------ DATA EXTRACTS ------
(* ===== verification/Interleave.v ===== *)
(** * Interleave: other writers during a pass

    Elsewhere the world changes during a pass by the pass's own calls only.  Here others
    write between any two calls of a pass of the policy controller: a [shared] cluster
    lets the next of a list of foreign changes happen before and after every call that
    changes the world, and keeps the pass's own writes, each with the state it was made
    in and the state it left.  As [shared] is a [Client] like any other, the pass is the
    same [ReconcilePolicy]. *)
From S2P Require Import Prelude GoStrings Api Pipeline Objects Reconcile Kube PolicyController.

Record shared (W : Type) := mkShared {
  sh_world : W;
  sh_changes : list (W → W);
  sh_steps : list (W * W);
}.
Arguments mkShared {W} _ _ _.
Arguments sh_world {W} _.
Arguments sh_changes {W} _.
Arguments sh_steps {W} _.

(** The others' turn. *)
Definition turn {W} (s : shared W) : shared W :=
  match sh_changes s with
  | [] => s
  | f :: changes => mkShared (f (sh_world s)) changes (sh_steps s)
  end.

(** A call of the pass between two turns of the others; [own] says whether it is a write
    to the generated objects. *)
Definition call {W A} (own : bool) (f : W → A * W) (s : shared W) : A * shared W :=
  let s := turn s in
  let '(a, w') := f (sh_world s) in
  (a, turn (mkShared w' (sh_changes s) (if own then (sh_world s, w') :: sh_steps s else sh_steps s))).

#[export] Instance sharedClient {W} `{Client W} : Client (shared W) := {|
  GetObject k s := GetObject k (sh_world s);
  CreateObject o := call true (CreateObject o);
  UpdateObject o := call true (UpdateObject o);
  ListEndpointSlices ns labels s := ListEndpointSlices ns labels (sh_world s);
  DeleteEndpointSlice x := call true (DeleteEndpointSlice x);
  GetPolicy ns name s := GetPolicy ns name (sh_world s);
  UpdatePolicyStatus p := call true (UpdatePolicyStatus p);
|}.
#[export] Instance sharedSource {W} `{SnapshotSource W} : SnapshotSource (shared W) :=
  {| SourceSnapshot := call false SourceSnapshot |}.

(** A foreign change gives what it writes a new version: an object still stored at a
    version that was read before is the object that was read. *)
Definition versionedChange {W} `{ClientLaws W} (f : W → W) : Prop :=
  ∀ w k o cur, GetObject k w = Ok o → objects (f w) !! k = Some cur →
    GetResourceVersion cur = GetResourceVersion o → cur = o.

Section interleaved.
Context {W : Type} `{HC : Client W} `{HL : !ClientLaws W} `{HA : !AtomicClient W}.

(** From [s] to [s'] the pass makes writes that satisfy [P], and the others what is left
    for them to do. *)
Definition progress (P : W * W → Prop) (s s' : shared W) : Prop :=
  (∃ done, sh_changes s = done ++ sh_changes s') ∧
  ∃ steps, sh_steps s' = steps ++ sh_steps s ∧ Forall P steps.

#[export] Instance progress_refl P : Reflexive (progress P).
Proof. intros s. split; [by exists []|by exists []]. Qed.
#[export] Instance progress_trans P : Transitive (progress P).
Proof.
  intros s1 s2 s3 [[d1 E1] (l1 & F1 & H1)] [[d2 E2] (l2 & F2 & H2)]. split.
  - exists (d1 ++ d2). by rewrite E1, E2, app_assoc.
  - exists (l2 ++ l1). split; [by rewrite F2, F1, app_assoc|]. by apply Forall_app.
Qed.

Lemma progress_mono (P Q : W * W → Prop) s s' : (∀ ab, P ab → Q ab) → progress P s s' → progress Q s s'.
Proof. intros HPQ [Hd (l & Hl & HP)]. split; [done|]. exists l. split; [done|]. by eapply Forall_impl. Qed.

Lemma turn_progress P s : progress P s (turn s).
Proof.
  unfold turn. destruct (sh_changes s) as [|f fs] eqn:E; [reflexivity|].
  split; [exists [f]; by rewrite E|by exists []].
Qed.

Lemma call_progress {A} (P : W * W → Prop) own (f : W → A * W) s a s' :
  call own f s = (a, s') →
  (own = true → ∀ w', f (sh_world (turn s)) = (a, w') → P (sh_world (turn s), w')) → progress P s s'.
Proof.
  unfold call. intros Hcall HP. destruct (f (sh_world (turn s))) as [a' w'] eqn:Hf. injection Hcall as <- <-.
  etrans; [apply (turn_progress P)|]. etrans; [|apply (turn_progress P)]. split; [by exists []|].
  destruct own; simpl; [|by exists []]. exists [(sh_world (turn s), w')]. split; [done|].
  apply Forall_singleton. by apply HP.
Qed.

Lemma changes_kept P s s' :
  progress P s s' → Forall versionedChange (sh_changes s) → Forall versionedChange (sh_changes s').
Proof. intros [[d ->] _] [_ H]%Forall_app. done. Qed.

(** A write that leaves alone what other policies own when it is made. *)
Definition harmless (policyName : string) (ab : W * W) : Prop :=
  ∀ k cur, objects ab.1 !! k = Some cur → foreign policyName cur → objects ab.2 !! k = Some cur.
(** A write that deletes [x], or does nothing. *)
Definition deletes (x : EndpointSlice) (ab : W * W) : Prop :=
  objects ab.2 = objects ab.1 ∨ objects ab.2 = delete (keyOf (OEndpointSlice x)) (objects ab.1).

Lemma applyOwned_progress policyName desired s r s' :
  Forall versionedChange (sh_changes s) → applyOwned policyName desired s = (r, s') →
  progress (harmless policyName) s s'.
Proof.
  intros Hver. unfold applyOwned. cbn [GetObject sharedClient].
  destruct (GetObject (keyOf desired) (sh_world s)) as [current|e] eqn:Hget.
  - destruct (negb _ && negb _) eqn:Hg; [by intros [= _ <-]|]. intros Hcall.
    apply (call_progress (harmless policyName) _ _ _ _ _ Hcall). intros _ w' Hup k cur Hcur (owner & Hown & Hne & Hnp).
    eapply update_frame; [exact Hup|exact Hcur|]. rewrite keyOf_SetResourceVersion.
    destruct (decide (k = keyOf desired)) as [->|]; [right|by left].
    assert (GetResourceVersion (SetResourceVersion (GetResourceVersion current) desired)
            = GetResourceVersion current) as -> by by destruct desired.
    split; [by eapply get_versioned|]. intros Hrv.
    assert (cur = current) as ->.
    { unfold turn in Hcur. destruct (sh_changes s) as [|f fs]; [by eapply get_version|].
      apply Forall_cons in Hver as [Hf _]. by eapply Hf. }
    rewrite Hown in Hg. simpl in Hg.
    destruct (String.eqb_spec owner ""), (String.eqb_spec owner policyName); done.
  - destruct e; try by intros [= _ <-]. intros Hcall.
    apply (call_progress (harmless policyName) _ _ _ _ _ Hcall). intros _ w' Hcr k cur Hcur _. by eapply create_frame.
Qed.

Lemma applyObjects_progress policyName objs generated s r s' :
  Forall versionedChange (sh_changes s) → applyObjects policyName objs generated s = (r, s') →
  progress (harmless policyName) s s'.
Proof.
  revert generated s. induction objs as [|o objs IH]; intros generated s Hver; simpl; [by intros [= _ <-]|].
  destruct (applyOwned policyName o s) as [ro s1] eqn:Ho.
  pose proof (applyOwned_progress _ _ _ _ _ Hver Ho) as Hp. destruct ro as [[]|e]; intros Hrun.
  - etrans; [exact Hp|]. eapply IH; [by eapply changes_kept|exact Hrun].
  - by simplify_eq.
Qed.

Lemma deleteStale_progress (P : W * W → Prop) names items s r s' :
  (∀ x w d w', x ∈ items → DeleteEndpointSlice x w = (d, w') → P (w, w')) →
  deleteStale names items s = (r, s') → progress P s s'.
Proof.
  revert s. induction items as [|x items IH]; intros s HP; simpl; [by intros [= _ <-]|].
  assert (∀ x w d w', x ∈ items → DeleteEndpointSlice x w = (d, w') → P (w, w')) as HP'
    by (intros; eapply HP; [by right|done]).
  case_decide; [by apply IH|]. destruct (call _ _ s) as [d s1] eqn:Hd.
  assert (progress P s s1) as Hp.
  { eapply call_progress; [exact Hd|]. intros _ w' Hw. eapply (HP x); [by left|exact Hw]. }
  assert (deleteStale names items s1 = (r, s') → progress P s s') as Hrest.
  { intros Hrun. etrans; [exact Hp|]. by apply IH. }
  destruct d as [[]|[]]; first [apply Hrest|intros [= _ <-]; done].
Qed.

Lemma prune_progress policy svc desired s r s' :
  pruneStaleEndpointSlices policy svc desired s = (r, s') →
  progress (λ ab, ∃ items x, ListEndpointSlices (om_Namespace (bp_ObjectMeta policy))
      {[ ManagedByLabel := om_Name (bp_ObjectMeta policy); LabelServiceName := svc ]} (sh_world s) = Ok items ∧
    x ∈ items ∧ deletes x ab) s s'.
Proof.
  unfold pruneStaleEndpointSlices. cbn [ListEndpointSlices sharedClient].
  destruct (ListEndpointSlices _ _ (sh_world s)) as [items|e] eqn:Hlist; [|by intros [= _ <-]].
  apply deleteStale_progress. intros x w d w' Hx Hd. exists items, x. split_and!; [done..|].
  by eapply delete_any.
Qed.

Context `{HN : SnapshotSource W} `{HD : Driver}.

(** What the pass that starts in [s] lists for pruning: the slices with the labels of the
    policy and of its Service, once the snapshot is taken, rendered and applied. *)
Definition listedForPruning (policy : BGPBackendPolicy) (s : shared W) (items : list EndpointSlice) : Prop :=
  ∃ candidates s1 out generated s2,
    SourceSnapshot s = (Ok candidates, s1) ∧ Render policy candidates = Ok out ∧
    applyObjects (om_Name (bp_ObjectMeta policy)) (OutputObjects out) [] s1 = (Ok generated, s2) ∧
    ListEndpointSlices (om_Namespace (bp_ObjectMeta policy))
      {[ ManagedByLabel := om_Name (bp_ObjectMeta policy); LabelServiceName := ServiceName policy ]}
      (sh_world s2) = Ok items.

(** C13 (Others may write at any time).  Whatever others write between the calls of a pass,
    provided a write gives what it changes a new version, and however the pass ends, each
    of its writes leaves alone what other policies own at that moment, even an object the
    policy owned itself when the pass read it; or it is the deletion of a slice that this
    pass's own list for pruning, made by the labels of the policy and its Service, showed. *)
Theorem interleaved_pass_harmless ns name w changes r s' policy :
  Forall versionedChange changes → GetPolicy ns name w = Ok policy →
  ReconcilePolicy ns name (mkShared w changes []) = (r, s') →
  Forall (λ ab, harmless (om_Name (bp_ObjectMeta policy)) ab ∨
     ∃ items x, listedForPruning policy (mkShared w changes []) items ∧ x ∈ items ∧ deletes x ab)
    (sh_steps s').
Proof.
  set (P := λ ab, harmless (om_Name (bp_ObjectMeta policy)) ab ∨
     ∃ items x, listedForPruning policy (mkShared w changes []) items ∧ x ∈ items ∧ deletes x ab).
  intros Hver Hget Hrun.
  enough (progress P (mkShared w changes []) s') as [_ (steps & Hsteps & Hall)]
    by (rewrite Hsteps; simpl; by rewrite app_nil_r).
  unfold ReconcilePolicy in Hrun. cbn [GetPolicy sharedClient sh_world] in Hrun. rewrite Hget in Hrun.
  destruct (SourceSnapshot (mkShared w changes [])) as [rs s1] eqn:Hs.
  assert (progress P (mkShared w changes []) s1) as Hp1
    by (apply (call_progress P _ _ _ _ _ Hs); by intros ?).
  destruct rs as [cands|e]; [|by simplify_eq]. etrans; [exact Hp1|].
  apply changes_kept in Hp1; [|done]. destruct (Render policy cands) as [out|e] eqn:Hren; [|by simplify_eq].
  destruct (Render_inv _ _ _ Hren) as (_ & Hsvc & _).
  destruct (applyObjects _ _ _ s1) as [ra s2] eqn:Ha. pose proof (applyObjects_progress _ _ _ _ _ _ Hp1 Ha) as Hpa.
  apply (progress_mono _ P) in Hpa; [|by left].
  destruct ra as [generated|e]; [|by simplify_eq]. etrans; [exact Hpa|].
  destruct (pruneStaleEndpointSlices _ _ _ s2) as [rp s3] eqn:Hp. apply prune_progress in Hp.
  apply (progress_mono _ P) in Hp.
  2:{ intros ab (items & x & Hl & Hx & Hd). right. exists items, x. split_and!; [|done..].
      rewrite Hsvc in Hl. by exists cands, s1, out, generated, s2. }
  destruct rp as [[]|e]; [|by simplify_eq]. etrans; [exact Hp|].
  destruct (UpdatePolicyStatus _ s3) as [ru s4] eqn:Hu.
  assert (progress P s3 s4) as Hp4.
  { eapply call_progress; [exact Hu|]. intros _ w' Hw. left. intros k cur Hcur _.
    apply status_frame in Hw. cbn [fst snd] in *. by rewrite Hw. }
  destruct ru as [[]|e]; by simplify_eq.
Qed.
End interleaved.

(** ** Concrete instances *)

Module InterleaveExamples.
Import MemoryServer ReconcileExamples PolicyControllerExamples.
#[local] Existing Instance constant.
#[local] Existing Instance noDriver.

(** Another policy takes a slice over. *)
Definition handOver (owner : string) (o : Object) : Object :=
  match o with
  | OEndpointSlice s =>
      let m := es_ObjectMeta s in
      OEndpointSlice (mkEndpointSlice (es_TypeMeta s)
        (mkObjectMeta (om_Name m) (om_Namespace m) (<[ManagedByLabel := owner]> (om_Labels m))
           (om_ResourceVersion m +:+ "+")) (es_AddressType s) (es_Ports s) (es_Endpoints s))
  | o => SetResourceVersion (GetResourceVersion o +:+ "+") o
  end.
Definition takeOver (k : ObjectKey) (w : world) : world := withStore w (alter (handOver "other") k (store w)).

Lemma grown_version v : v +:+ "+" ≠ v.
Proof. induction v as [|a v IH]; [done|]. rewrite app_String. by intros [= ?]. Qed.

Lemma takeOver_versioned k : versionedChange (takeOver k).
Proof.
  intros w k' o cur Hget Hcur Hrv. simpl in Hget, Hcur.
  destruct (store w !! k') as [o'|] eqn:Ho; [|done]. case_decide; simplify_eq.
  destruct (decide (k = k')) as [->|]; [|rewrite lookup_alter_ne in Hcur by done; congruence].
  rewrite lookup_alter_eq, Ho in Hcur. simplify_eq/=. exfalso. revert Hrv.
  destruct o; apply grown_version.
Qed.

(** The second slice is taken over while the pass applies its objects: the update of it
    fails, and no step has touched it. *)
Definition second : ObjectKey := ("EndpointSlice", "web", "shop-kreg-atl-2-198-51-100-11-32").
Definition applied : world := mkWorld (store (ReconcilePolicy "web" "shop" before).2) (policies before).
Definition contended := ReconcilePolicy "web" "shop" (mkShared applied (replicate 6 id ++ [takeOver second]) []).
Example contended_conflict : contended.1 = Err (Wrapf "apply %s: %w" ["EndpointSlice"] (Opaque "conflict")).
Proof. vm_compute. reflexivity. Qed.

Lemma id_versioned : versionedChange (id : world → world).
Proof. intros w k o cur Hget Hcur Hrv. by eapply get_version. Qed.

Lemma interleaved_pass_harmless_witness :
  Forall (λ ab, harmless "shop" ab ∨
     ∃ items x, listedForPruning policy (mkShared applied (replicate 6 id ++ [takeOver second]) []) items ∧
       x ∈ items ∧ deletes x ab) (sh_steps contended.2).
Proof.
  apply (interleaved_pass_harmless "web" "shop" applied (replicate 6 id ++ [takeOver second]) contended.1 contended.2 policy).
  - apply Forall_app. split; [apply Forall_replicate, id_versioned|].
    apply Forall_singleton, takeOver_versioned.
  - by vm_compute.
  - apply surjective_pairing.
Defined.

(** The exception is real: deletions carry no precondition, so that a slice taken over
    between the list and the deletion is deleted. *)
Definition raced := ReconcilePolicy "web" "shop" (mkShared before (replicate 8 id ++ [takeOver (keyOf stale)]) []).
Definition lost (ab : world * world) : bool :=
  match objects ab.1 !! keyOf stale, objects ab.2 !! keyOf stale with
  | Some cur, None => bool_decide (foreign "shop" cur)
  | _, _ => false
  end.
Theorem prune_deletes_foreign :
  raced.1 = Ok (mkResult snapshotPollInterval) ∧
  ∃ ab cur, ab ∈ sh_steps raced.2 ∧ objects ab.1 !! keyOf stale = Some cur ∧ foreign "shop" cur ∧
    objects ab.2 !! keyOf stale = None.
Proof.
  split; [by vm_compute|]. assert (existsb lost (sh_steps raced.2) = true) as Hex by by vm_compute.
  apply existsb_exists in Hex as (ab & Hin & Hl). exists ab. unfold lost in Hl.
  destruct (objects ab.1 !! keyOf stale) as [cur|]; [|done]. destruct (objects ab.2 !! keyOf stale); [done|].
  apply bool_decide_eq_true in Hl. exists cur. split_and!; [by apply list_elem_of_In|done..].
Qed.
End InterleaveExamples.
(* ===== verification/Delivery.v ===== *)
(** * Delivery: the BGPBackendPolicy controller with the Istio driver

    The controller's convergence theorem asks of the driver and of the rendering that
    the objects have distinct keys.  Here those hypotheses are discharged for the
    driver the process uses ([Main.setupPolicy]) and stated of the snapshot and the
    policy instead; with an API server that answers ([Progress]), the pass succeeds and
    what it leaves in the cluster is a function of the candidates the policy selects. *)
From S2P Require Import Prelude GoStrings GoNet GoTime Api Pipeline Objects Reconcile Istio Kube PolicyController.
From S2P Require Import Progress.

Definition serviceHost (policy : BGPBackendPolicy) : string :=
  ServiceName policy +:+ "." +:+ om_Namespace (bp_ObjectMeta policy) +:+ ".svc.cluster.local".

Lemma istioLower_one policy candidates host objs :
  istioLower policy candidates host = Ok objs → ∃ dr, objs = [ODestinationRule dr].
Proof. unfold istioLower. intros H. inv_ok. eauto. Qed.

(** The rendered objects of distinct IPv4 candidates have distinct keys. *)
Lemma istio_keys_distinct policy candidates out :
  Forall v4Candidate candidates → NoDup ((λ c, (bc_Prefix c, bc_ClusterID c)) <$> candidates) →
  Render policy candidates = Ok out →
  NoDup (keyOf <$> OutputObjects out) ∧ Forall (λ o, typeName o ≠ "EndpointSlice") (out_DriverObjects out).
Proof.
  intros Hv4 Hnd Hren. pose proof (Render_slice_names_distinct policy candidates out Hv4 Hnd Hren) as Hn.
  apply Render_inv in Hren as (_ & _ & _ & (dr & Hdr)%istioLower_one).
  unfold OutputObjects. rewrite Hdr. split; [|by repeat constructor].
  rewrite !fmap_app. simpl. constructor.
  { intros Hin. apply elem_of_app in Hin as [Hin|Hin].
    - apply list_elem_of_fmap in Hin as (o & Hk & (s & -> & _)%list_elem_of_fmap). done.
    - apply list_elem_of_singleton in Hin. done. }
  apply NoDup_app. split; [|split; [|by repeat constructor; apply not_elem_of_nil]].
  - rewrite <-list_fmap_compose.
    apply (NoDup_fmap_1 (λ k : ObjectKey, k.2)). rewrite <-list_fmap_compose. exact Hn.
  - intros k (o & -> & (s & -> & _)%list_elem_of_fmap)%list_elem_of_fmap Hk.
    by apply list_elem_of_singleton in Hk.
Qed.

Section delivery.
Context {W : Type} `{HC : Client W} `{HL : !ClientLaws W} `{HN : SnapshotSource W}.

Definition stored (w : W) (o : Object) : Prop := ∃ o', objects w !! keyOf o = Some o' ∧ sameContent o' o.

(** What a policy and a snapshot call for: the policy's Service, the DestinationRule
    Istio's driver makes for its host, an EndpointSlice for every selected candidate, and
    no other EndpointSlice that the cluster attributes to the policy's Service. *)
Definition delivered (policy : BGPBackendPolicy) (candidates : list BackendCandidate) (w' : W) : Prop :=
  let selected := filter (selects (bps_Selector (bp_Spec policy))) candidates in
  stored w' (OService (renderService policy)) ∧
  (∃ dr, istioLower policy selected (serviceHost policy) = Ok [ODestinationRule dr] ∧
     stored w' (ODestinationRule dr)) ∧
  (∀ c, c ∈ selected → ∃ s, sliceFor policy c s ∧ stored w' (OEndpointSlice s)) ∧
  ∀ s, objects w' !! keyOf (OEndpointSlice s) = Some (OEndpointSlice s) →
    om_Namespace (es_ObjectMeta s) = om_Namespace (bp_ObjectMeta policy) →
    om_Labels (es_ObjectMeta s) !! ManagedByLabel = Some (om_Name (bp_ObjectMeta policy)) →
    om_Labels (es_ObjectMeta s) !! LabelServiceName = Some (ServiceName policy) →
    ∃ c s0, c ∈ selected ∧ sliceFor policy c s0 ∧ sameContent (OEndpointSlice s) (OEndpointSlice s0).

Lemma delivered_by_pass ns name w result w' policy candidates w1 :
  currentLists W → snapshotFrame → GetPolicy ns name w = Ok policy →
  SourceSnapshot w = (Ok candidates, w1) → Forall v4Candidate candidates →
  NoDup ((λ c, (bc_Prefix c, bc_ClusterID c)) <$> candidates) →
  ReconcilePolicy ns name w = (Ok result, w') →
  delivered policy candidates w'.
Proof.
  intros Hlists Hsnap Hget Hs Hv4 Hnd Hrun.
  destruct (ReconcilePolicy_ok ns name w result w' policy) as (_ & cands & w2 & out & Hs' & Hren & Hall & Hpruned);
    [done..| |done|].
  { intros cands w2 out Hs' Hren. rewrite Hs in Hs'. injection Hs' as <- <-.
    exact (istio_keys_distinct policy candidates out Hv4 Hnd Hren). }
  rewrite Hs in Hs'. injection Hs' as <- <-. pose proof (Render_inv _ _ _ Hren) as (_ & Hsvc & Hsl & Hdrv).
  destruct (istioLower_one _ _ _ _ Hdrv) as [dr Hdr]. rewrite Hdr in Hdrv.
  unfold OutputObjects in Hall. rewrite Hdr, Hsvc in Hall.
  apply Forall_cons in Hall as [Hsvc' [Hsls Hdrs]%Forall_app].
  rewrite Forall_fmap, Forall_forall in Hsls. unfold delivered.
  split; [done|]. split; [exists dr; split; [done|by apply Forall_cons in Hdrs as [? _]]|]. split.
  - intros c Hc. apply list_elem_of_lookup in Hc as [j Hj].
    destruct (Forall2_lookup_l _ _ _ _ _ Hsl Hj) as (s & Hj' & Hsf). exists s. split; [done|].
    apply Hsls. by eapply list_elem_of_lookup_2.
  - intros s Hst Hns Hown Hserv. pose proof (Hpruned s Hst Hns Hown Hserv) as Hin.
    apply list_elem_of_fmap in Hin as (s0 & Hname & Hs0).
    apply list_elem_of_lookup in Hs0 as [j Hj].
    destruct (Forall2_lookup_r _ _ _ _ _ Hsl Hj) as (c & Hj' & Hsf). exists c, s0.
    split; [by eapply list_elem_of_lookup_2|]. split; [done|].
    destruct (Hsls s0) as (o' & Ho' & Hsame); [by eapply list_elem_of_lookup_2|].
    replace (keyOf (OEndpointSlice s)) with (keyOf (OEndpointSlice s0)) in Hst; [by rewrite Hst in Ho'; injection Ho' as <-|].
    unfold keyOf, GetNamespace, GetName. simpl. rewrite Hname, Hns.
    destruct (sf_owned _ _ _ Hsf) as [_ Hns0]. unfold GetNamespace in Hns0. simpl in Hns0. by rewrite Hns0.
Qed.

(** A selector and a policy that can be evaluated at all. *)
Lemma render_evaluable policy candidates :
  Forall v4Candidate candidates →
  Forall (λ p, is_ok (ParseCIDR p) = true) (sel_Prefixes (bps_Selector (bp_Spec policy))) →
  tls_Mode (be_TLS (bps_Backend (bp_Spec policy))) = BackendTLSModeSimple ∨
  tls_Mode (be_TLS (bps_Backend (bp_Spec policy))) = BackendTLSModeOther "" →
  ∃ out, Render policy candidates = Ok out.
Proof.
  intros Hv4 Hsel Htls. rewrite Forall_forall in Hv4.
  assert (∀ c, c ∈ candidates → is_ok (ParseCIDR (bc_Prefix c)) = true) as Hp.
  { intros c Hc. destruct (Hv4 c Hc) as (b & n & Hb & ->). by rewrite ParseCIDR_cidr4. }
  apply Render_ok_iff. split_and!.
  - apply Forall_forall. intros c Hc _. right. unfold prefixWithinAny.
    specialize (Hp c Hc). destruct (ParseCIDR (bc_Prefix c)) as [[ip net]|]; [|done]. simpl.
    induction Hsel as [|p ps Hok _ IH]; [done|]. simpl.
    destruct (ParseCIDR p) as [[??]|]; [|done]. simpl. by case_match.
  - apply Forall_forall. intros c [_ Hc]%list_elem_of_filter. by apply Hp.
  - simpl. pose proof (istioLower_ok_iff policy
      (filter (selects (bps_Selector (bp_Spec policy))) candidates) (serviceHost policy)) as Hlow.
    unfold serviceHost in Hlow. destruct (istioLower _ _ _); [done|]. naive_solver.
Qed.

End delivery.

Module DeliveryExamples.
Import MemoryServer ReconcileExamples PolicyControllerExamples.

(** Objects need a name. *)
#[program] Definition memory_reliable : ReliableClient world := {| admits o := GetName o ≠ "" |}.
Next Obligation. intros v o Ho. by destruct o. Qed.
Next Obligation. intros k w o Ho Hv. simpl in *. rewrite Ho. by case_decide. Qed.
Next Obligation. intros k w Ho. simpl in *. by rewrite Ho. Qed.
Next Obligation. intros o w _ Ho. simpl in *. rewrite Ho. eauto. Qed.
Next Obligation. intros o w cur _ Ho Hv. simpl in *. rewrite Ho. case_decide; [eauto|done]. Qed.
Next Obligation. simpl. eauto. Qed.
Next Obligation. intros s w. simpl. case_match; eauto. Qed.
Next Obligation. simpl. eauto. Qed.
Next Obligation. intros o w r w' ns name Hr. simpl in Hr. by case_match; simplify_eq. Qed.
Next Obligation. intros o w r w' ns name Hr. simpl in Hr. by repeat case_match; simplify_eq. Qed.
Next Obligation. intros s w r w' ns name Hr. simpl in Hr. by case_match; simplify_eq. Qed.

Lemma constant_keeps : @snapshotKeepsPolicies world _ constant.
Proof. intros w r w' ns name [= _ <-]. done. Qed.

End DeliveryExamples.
------
• **ABOUT THIS TASK**: If a line in the data above holds the string "Section", report that line.

• **REPLY TO THE TASK**:
Section interleaved.
Section delivery.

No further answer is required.